▶ _The task_
Go to the line below containing "(** X13. [make_dipole_corrector_fieldmesh]" and print exactly from there through the line containing "was given is", both included. Print nothing else.

..........

(** *** The dispatcher *)

(** X13. [make_dipole_corrector_fieldmesh] rejects every mode other than
    'rectangular' and 'saddle' with a ValueError.  A successful call fills
    the bounds that were left out from the magnet: in rectangular mode
    [-0.99 a .. 0.99 a], [-0.99 h / 2 .. 0.99 h / 2] and [-5 b .. 5 b], in
    saddle mode [-R .. R], [-R .. R] and [-5 L / 2 .. 5 L / 2]; a bound that
    was given is kept; the returned mesh gives back exactly that grid. *)
Theorem X13_dipole_dispatch_and_default_bounds (current : R)
    (xmin xmax ymin ymax zmin zmax : option R) (nx ny nz : int)
    (npts : option int) (plot_wire : bool) :
  (forall mode a b h R_ L theta,
      mode <> "rectangular" -> mode <> "saddle" ->
      make_dipole_corrector_fieldmesh current xmin xmax nx ymin ymax ny
        zmin zmax nz mode a b h R_ L theta npts plot_wire
      = Raise (ValueError
                 "Invalid mode. Choose either 'rectangular' or 'saddle'."))
  /\ (forall a b h R_ L theta fm,
         make_dipole_corrector_fieldmesh current xmin xmax nx ymin ymax ny
           zmin zmax nz "rectangular" (Some a) (Some b) (Some h) R_ L theta
           npts plot_wire = Ok fm ->
         recovers_grid fm
           (default (- (99 / 100) * a) xmin, default (- (99 / 100) * h / 2) ymin,
            default (- 5 * b) zmin)
           (default (99 / 100 * a) xmax, default (99 / 100 * h / 2) ymax,
            default (5 * b) zmax)
           nx ny nz)
  /\ (forall a b h Rv Lv theta fm,
         make_dipole_corrector_fieldmesh current xmin xmax nx ymin ymax ny
           zmin zmax nz "saddle" a b h (Some Rv) (Some Lv) theta
           npts plot_wire = Ok fm ->
         recovers_grid fm
           (default (- Rv) xmin, default (- Rv) ymin, default (- 5 * Lv / 2) zmin)
           (default Rv xmax, default Rv ymax, default (5 * Lv / 2) zmax)
           nx ny nz).
Proof.
  split; [| split].
  - intros mode a b h R_ L theta H1 H2. unfold make_dipole_corrector_fieldmesh.
    rewrite !decide_False by assumption. reflexivity.
  - intros a b h R_ L theta fm H. unfold make_dipole_corrector_fieldmesh in H.
    cbn [decide] in H. cbv zeta in H.
    match type of H with
    | context [decide ("rectangular" = "rectangular")] =>
        rewrite (decide_True (P := "rectangular" = "rectangular")) in H
          by reflexivity
    | _ => idtac
    end.
    apply make_rectangular_Ok in H
      as (x0 & x1 & y0 & y1 & z0 & z1 & B & E1 & E2 & E3 & E4 & E5 & E6
          & Hnx & Hny & Hnz & _ & Ha & _).
    injection E1 as <-. injection E2 as <-. injection E3 as <-.
    injection E4 as <-. injection E5 as <-. injection E6 as <-.
    apply mesh_attrs_recovers_grid; assumption.
  - intros a b h Rv Lv theta fm H. unfold make_dipole_corrector_fieldmesh in H.
    rewrite (decide_False (P := "saddle" = "rectangular")) in H by discriminate.
    rewrite (decide_True (P := "saddle" = "saddle")) in H by reflexivity.
    assert (Hd : forall (x : option R) (d : R),
               default_to x (Ok d) = Ok (default d x))
      by (intros [v |] d; reflexivity).
    cbn [need mbind result_bind] in H. rewrite !Hd in H.
    cbn [mbind result_bind] in H.
    destruct (is_None (Some Rv) || is_None (Some Lv) || is_None theta);
      [discriminate |].
    apply make_saddle_Ok in H
      as (x0 & x1 & y0 & y1 & z0 & z1 & xs & ys & zs & Rv' & Lv' & thv & n & B
          & E1 & E2 & E3 & E4 & E5 & E6 & _ & _ & _ & _
          & Hnx & Hny & Hnz & _ & _ & _ & _ & _ & Ha & _).
    injection E1 as <-. injection E2 as <-. injection E3 as <-.
    injection E4 as <-. injection E5 as <-. injection E6 as <-.
    apply mesh_attrs_recovers_grid; assumption.
Qed.

(** *** Purity predicates *)

Lemma getitem_stored (fm : FieldMesh) (key : string) (a : ndarray float) :
  components fm !! key = Some a -> getitem fm key = Ok a.
Proof.
  intros H. unfold getitem, lookup_component. rewrite H. reflexivity.
Qed.

Lemma nonzero_keys_spec (fm : FieldMesh) (keys : list string) :
  (forall k, k ∈ keys -> is_Some (components fm !! k)) ->
  exists ks,
    nonzero_keys fm keys = Ok ks
    /\ forall k, k ∈ ks
                 <-> k ∈ keys
                     /\ exists a, components fm !! k = Some a /\ np_any a = true.
Proof.
  induction keys as [| key rest IH]; intros H.
  - exists []. split; [reflexivity |]. intros k. split.
    + intros Hk. inversion Hk.
    + intros [Hk _]. inversion Hk.
  - destruct (H key) as [a Ha]; [left |].
    destruct IH as (ks & Hks & Hspec).
    { intros k Hk. apply H. right. exact Hk. }
    cbn [nonzero_keys]. unfold component_is_zero.
    rewrite (getitem_stored _ _ _ Ha). cbn [mbind result_bind]. rewrite Hks.
    cbn [mbind result_bind].
    destruct (np_any a) eqn:E; cbn [negb].
    + exists (key :: ks). split; [reflexivity |]. intros k.
      rewrite !elem_of_cons, Hspec. split.
      * intros [-> | [Hk Hex]].
        -- split; [left; reflexivity | exists a; split; assumption].
        -- split; [right; assumption | assumption].
      * intros [[-> | Hk] Hex]; [left; reflexivity | right; split; assumption].
    + exists ks. split; [reflexivity |]. intros k.
      rewrite elem_of_cons, Hspec. split.
      * intros [Hk Hex]. split; [right; assumption | assumption].
      * intros [[-> | Hk] (a' & Ha' & Hany)].
        -- rewrite Ha in Ha'. injection Ha' as <-. congruence.
        -- split; [assumption | exists a'; split; assumption].
Qed.

Lemma elem_of_component_keys (fm : FieldMesh) (k : string) :
  k ∈ component_keys fm <-> is_Some (components fm !! k).
Proof.
  unfold component_keys. rewrite list_elem_of_fmap. split.
  - intros ([k' a] & -> & Hin). apply elem_of_map_to_list in Hin.
    exists a. exact Hin.
  - intros [a Ha]. exists (k, a). split; [reflexivity |].
    apply elem_of_map_to_list. exact Ha.
Qed.

Lemma purity_spec (fm : FieldMesh) (p : string) :
  exists b : bool,
    (klist ← nonzero_keys fm (component_keys fm);
     Ok (forallb (String.prefix p) klist)) = Ok b
    /\ (b = true
        <-> forall key a, components fm !! key = Some a -> np_any a = true ->
                          String.prefix p key = true).
Proof.
  destruct (nonzero_keys_spec fm (component_keys fm)) as (ks & Hks & Hspec).
  { intros k Hk. apply elem_of_component_keys. exact Hk. }
  rewrite Hks. cbn [mbind result_bind]. eexists. split; [reflexivity |].
  rewrite forallb_forall. split.
  - intros Hall key a Ha Hany. apply Hall, list_elem_of_In, Hspec. split.
    + apply elem_of_component_keys. exists a. exact Ha.
    + exists a. split; assumption.
  - intros Hall key Hin. apply list_elem_of_In, Hspec in Hin.
    destruct Hin as (_ & a & Ha & Hany). exact (Hall key a Ha Hany).
Qed.

Lemma mesh_components_lookup (B : field3) (key : string) (a : ndarray float) :
  mesh_components B !! key = Some a ->
  (key = "magneticField/x" /\ a = B.1.1)
  \/ (key = "magneticField/y" /\ a = B.1.2)
  \/ (key = "magneticField/z" /\ a = B.2).
Proof.
  unfold mesh_components. intros H.
  apply lookup_insert_Some in H as [[<- <-] | [_ H]]; [auto |].
  apply lookup_insert_Some in H as [[<- <-] | [_ H]]; [auto |].
  apply lookup_insert_Some in H as [[<- <-] | [_ H]]; [auto |].
  rewrite lookup_empty in H. discriminate.
Qed.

..........

▶ _Output for this exercise_
(** X13. [make_dipole_corrector_fieldmesh] rejects every mode other than
    'rectangular' and 'saddle' with a ValueError.  A successful call fills
    the bounds that were left out from the magnet: in rectangular mode
    [-0.99 a .. 0.99 a], [-0.99 h / 2 .. 0.99 h / 2] and [-5 b .. 5 b], in
    saddle mode [-R .. R], [-R .. R] and [-5 L / 2 .. 5 L / 2]; a bound that
    was given is kept; the returned mesh gives back exactly that grid. *)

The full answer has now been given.